It is amazing to me that the simple thought of you brings an amount of joy to my day that is indescribable. All I could think about all day is your incredible smile and the joy your brought this world. Talking to you on the phone everyday for even two minutes, are some of my greatest memories. As a sat back today reflecting on our memories, I thought about how blessed I have been to have had you in my life for as long as I did. Something hit me though, and it came with perfect timing. When I called Nani this morning, I thought back to the days when I used to just sit back and smile at the way you loved her. You loved Nani in a way I didn’t even know was possible. Well, a way I didn’t know was possible until I met Kelsey Rose…
Seeing the way you loved Nani changed the way I see the world. As much as you two bickered, I remember the way you looked at her every single day. It was this look that you were lost without her and that part I can understand. I sit here some days and wonder, how did I ever survive before Kelsey Rose came along. I recognize that look you had because I share it with you. There are honestly days I wonder how God has anything left to give me after he blessed me with her because honestly, she saved me. But I have to admit Papi, I have been taking advantage of that.
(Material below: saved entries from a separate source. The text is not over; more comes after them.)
(* ===== verification/Session.v ===== *)
(** * Sessions ([src/src/MQTTClient.c], [MQTTProtocolClient.c])

    What a client does over time: publishing, the dispatch of received packets, keep
    alive and retries, the completion of pending writes, the delivery of queued
    messages and the end of a session; and the safety of any sequence of these.

    The loops over all clients of [MQTTProtocol_keepalive] and [MQTTProtocol_retry] are
    their bodies on the client of the state.  Where the code waits by calling
    [MQTTClient_yield], the operation here stops ([None]): what the wait lets happen is
    other operations. *)

From S2P Require Import Prelude.
From S2P Require Import Utf8.
From S2P Require Import Wire.
From S2P Require Import Properties.
From S2P Require Import LinkedList.
From S2P Require Import Clients.
From S2P Require Import Packet.
From S2P Require Import State.
From S2P Require Import Store.
From S2P Require Import Persistence.
From S2P Require Import PacketIO.
From S2P Require Import Protocol.
From S2P Require Import Invariant.
From S2P Require Import Exchange.
From S2P Require Import Receiver.
From Stdlib Require Import ZArith Lia List.
From stdpp Require Import base numbers list gmap.

Open Scope Z_scope.

Module Session.
Import Utf8 Wire Properties Clients Packet State Store Persistence PacketIO Protocol Invariant Exchange Receiver.

Definition MQTTCLIENT_SUCCESS : Z := 0.
Definition MQTTCLIENT_FAILURE : Z := -1.
Definition MQTTCLIENT_DISCONNECTED : Z := -3.
Definition MQTTCLIENT_MAX_MESSAGES_INFLIGHT : Z := -4.
Definition MQTTCLIENT_BAD_UTF8_STRING : Z := -5.
Definition MQTTCLIENT_TOPICNAME_TRUNCATED : Z := -7.
Definition NOT_IN_PROGRESS : Z := 0.
Definition DISCONNECTING : Z := -2.

Section Session.
Context {P N : Type} {PO : PersistenceOps P} {NT : Transport N}.
Abbreviation M := (SM (St P N)).

(** ** The end of a session *)

(** [MQTTClient_emptyMessageQueue] *)
Definition MQTTClient_emptyMessageQueue : M () :=
  modify_client (fun c => set_queue c AList.empty (qentry_seqno c)).

(** [MQTTClient_cleanSession] *)
Definition MQTTClient_cleanSession : M Z :=
  s ← sm_get;
  rc ← call_persistence (MQTTPersistence_clear (st_client s));
  l ← MQTTProtocol_emptyMessageList (inboundMsgs (st_client s));
  _ ← modify_client (fun c => set_inbound c l);
  l ← MQTTProtocol_emptyMessageList (outboundMsgs (st_client s));
  _ ← modify_client (fun c => set_outbound c l);
  _ ← MQTTClient_emptyMessageQueue;
  _ ← modify_client (fun c => set_msgID c 0);
  mret rc.

Definition close_socket : M () :=
  _ ← sm_modify (fun s => set_network s (net_close (the_socket s) (st_net s)));
  modify_nethandles (fun n => mkNet 0 (net_lastSent n) (net_lastReceived n) (net_lastPing n)).

(** [MQTTClient_closeSession] *)
Definition MQTTClient_closeSession (reason : Z) (props : option MQTTProperties) : M () :=
  _ ← modify_client (fun c => set_flags c (connected c) 0 0);
  s ← sm_get;
  _ ← (if 0 <? the_socket s then
         _ ← (if negb (connected (st_client s) =? 0) then MQTTPacket_send_disconnect reason props else mret 0);
         close_socket
       else mret ());
  _ ← modify_client (fun c => set_connect_state (set_flags c 0 (good c) (ping_outstanding c)) NOT_IN_PROGRESS);
  s ← sm_get;
  if (Clients.MQTTVersion (st_client s) <? MQTTVERSION_5) && negb (cleansession (st_client s) =? 0) then
    _ ← MQTTClient_cleanSession; mret ()
  else mret ().

(** [MQTTClient_disconnect_internal] with timeout 0, which waits for nothing, and
    [MQTTProtocol_closeSession].  The threads are not modelled. *)
Definition MQTTClient_disconnect_internal : M () :=
  _ ← modify_client (fun c => if negb (connected c =? 0) then set_connect_state c DISCONNECTING else c);
  MQTTClient_closeSession MQTTREASONCODE_SUCCESS None.
Definition MQTTProtocol_closeSession (sendwill : Z) : M () := MQTTClient_disconnect_internal.

(** ** Keep alive *)

Definition set_lastPing (now : Z) : M () :=
  _ ← modify_nethandles (fun n => mkNet (net_socket n) (net_lastSent n) (net_lastReceived n) now);
  modify_client (fun c => set_flags c (connected c) (good c) 1).

(** [MQTTProtocol_keepalive] *)
Definition MQTTProtocol_keepalive (now : Z) : M () :=
  s ← sm_get;
  let c := st_client s in
  let interval := keepAliveInterval c * 1000 in
  if (connected c =? 0) || (keepAliveInterval c =? 0) then mret ()
  else if ping_outstanding c =? 1 then
    if interval <=? MQTTTime_difftime now (net_lastPing (net c)) then MQTTProtocol_closeSession 1 else mret ()
  else if (interval <=? MQTTTime_difftime now (net_lastSent (net c)))
          || (interval <=? MQTTTime_difftime now (net_lastReceived (net c))) then
    ready ← call_net (noPendingWrites (the_socket s));
    if negb ready then mret ()
    else
      rc ← MQTTPacket_send_pingreq;
      if negb (rc =? TCPSOCKET_COMPLETE) then MQTTProtocol_closeSession 1 else set_lastPing now
  else mret ().

(** [MQTTProtocol_handlePingresps] *)
Definition MQTTProtocol_handlePingresps : M Z :=
  _ ← modify_client (fun c => set_flags c (connected c) (good c) 0);
  mret TCPSOCKET_COMPLETE.

(** ** Retries *)

Definition lose_client : M bool :=
  _ ← modify_client (fun c => set_flags c (connected c) 0 (ping_outstanding c));
  _ ← MQTTProtocol_closeSession 1;
  mret false.

(** The publication sent again, from the buffers of the stored one. *)
Definition retry_publish (m : Messages) (pb : Publications) : Publish :=
  mkPublish 0 (pbs_topic pb) (pbs_topiclen pb) (m_msgid m) (pbs_payload pb) (pbs_payloadlen pb)
    (m_MQTTVersion m) (m_properties m) (pbs_mask pb).

Definition due (now : Z) (retryInterval : Z) (regardless : bool) (m : Messages) : bool :=
  regardless || (Z.max retryInterval 10 * 1000 <? MQTTTime_difftime now (m_lastTouch m)).

Definition touch_message (i : nat) (m : Messages) : M bool :=
  now ← MQTTTime_now;
  _ ← write_outbound i (touched m now (m_nextMessageType m));
  mret true.

(** The retry of the message of index [i]; whether there is still a client. *)
Definition retry_message (now : Z) (regardless : bool) (i : nat) (m : Messages) : M bool :=
  s ← sm_get;
  if negb (due now (retryInterval (st_client s)) regardless m) then mret true
  else if (m_qos m =? 1) || ((m_qos m =? 2) && bool_decide (m_nextMessageType m = Some PUBREC)) then
    match m_publish m with
    | None => sm_oob
    | Some p =>
        pb ← deref_pub p;
        '(rc, sent) ← MQTTPacket_send_publish (retry_publish m pb) 1 (m_qos m) (m_retain m);
        _ ← share_buffers p sent;
        if rc =? SOCKET_ERROR then lose_client else touch_message i m
    end
  else if negb (m_qos m =? 0) && bool_decide (m_nextMessageType m = Some PUBCOMP) then
    rc ← MQTTPacket_send_pubrel (m_MQTTVersion m) (m_msgid m) 0;
    if negb (rc =? TCPSOCKET_COMPLETE) then lose_client else touch_message i m
  else mret true.

Fixpoint retries_loop (n : nat) (i : nat) (now : Z) (regardless : bool) : M () :=
  match n with
  | O => mret ()
  | S n =>
      s ← sm_get;
      match AList.items (outboundMsgs (st_client s)) !! i with
      | None => mret ()
      | Some m =>
          if (connected (st_client s) =? 0) || (good (st_client s) =? 0) then mret ()
          else
            ready ← call_net (noPendingWrites (the_socket s));
            if negb ready then mret ()
            else
              more ← retry_message now regardless i m;
              if more : bool then retries_loop n (S i) now regardless else mret ()
      end
  end.

(** [MQTTProtocol_retries] *)
Definition MQTTProtocol_retries (now : Z) (regardless : bool) : M () :=
  s ← sm_get;
  if negb regardless && (retryInterval (st_client s) <=? 0) then mret ()
  else retries_loop (List.length (AList.items (outboundMsgs (st_client s)))) 0 now regardless.

(** [MQTTProtocol_retry] *)
Definition MQTTProtocol_retry (now : Z) (doRetry regardless : bool) : M () :=
  s ← sm_get;
  if connected (st_client s) =? 0 then mret ()
  else if good (st_client s) =? 0 then MQTTProtocol_closeSession 1
  else
    ready ← call_net (noPendingWrites (the_socket s));
    if negb ready then mret ()
    else if doRetry then MQTTProtocol_retries now regardless else mret ().

(** [MQTTClient_retry]: [last] is its static variable, returned as it leaves it. *)
Definition MQTTClient_retry (retryLoopIntervalms last : Z) : M Z :=
  now ← MQTTTime_now;
  if retryLoopIntervalms <=? MQTTTime_difftime now last then
    last ← MQTTTime_now;
    _ ← MQTTProtocol_keepalive now;
    _ ← MQTTProtocol_retry now true false;
    mret last
  else
    _ ← MQTTProtocol_retry now false false;
    mret last.

(** ** Pending writes *)

Fixpoint pending_loop (l : list pending_write) : M (list pending_write) :=
  match l with
  | [] => mret []
  | w :: l =>
      ready ← call_net (noPendingWrites (pw_socket w));
      if ready : bool then
        _ ← MQTTProtocol_removePublication (Some (pw_p w));
        pending_loop l
      else
        rest ← pending_loop l;
        mret (w :: rest)
  end.

(** [MQTTProtocol_checkPendingWrites] *)
Definition MQTTProtocol_checkPendingWrites : M () :=
  s ← sm_get;
  l ← pending_loop (st_pending s);
  sm_modify (fun s => set_pending s l).

(** [MQTTClient_writeComplete] *)
Definition MQTTClient_writeComplete (socket rc : Z) : M () :=
  _ ← MQTTProtocol_checkPendingWrites;
  s ← sm_get;
  if the_socket s =? socket then touch_lastSent else mret ().

(** ** Messages for the application *)

(** [MQTTClient_deliverMessage]: the first entry of the queue, which must be there. *)
Definition MQTTClient_deliverMessage (rc : Z) : M (Z * qEntry) :=
  s ← sm_get;
  match AList.items (messageQueue (st_client s)) with
  | [] => sm_oob
  | qe :: _ =>
      let rc := if negb (Zlen (cstr (q_topicName qe)) =? q_topicLen qe) then MQTTCLIENT_TOPICNAME_TRUNCATED else rc in
      _ ← (if persistence (st_client s) then call_persistence (MQTTPersistence_unpersistQueueEntry (st_client s) qe)
           else mret 0);
      _ ← modify_client (fun c => set_queue c (AList.remove_at 0 (messageQueue c)) (qentry_seqno c));
      mret (rc, qe)
  end.

(** [MQTTClient_getPendingDeliveryTokens]: the identifiers, and the end mark. *)
Definition MQTTClient_getPendingDeliveryTokens (c : Clients) : option (list Z) :=
  match AList.items (outboundMsgs c) with
  | [] => None
  | l => Some (map m_msgid l ++ [-1])
  end.

(** The test of [MQTTClient_waitForCompletion]: what it returns, or [None] to wait. *)
Definition completion_test (c : Clients) (mdt : Z) : option Z :=
  if connected c =? 0 then Some MQTTCLIENT_DISCONNECTED
  else match AList.find (messageIDCompare mdt) (outboundMsgs c) with
       | (None, _) => Some MQTTCLIENT_SUCCESS
       | (Some _, _) => None
       end.

(** ** Packets received *)

(** The dispatch of [MQTTClient_cycle]: the code, and the packet it returns when none
    of the handlers has taken it. *)
Definition handle_packet (pack : packet) : M (Z * option packet) :=
  match pack with
  | Ppublish p => rc ← MQTTProtocol_handlePublishes p; mret (rc, None)
  | Pack a =>
      let ptype := hdr_type (ack_header a) in
      if ptype =? PUBACK then rc ← MQTTProtocol_handlePubacks a; mret (rc, None)
      else if ptype =? PUBCOMP then rc ← MQTTProtocol_handlePubcomps a; mret (rc, None)
      else if ptype =? PUBREC then rc ← MQTTProtocol_handlePubrecs a; mret (rc, None)
      else if ptype =? PUBREL then rc ← MQTTProtocol_handlePubrels a; mret (rc, None)
      else mret (TCPSOCKET_COMPLETE, Some pack)
  | Pheader h =>
      if hdr_type h =? PINGRESP then rc ← MQTTProtocol_handlePingresps; mret (rc, None)
      else mret (TCPSOCKET_COMPLETE, Some pack)
  | _ => mret (TCPSOCKET_COMPLETE, Some pack)
  end.

(** [MQTTClient_cycle] on a connected client whose socket is ready. *)
Definition MQTTClient_cycle (retryLoopIntervalms last : Z) : M (Z * option packet * Z) :=
  s ← sm_get;
  '(rc, pack) ← MQTTPacket_Factory (Clients.MQTTVersion (st_client s));
  let rc := if rc =? TCPSOCKET_INTERRUPTED then 0 else rc in
  '(rc, pack) ← match pack with Some p => handle_packet p | None => mret (rc, None) end;
  last ← MQTTClient_retry retryLoopIntervalms last;
  mret (rc, pack, last).

(** ** Publishing *)

Definition new_publish (c : Clients) (topicName payload : list Z) (msgid : Z)
    (properties : option MQTTProperties) : Publish :=
  mkPublish 0 (Some topicName) 0 msgid (if 0 <? Zlen payload then Some payload else None) (Zlen payload)
    (Clients.MQTTVersion c) (default MQTTProperties_initializer properties) no_mask.

(** [MQTTClient_publish5]: the code and the delivery token.  It waits while the
    messages in flight are at their maximum or a write is pending, and after a write
    that did not complete. *)
Definition MQTTClient_publish5 (topicName payload : list Z) (qos retained : Z)
    (properties : option MQTTProperties) : M (option (Z * option Z)) :=
  s ← sm_get;
  let c := st_client s in
  if connected c =? 0 then mret (Some (MQTTCLIENT_DISCONNECTED, None))
  else if negb (UTF8_validateString (Some topicName)) then mret (Some (MQTTCLIENT_BAD_UTF8_STRING, None))
  else if maxInflightMessages c <=? Zlen (AList.items (outboundMsgs c)) then mret None
  else
    ready ← call_net (noPendingWrites (the_socket s));
    s ← sm_get;
    if negb ready then mret None
    else
      match (if 0 <? qos then MQTTProtocol_assignMsgId (st_client s) else Some (0, st_client s)) with
      | None => mret None
      | Some (msgid, c) =>
          _ ← modify_client (fun _ => c);
          if (0 <? qos) && (msgid =? 0) then mret (Some (MQTTCLIENT_MAX_MESSAGES_INFLIGHT, None))
          else
            '(rc, msg, _) ← MQTTProtocol_startPublish (new_publish c topicName payload msgid properties) qos retained None;
            let token := m_msgid <$> msg in
            if rc =? TCPSOCKET_INTERRUPTED then mret None
            else if rc =? SOCKET_ERROR then
              _ ← MQTTClient_disconnect_internal;
              mret (Some (if 0 <? qos then MQTTCLIENT_SUCCESS else MQTTCLIENT_FAILURE, token))
            else mret (Some (rc, token))
      end.

(** The part of [MQTTClient_connectURIVersion] that deals with an accepted CONNACK. *)
Definition connack_accepted : M Z :=
  _ ← modify_client (fun c => set_connect_state (set_flags c 1 1 (ping_outstanding c)) NOT_IN_PROGRESS);
  s ← sm_get;
  rc ← (if negb (cleansession (st_client s) =? 0) || negb (cleanstart (st_client s) =? 0)
        then MQTTClient_cleanSession else mret MQTTCLIENT_SUCCESS);
  s ← sm_get;
  if 0 <? Zlen (AList.items (outboundMsgs (st_client s))) then
    _ ← modify_client (fun c => set_outbound c
          (AList.mk (map (fun m => touched m 0 (m_nextMessageType m)) (AList.items (outboundMsgs c)))
             (AList.current (outboundMsgs c))));
    _ ← MQTTProtocol_retry 0 true true;
    s ← sm_get;
    mret (if connected (st_client s) =? 1 then rc else MQTTCLIENT_DISCONNECTED)
  else mret rc.

End Session.
End Session.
Sometimes the most important relationships in your life are the easiest to become complacent in. It’s not easy to say, but I haven’t given Kelsey everything she deserves at times. I find myself so caught up in my daily routine of work and school that I often forget how much she deserves. I can replace school, I can replace work but I can’t replace her. God only made one Kelsey Rose and I wouldn’t trade her for the world.
Sometimes we have to take a step back and remember that we are not perfect but what makes us great is the opportunity to get up and fix our mistakes. You have always been my role model and always will be. You taught me how to live and you taught me how to love and although sometimes I may make mistakes, I will never forget that. For that, I owe you the world.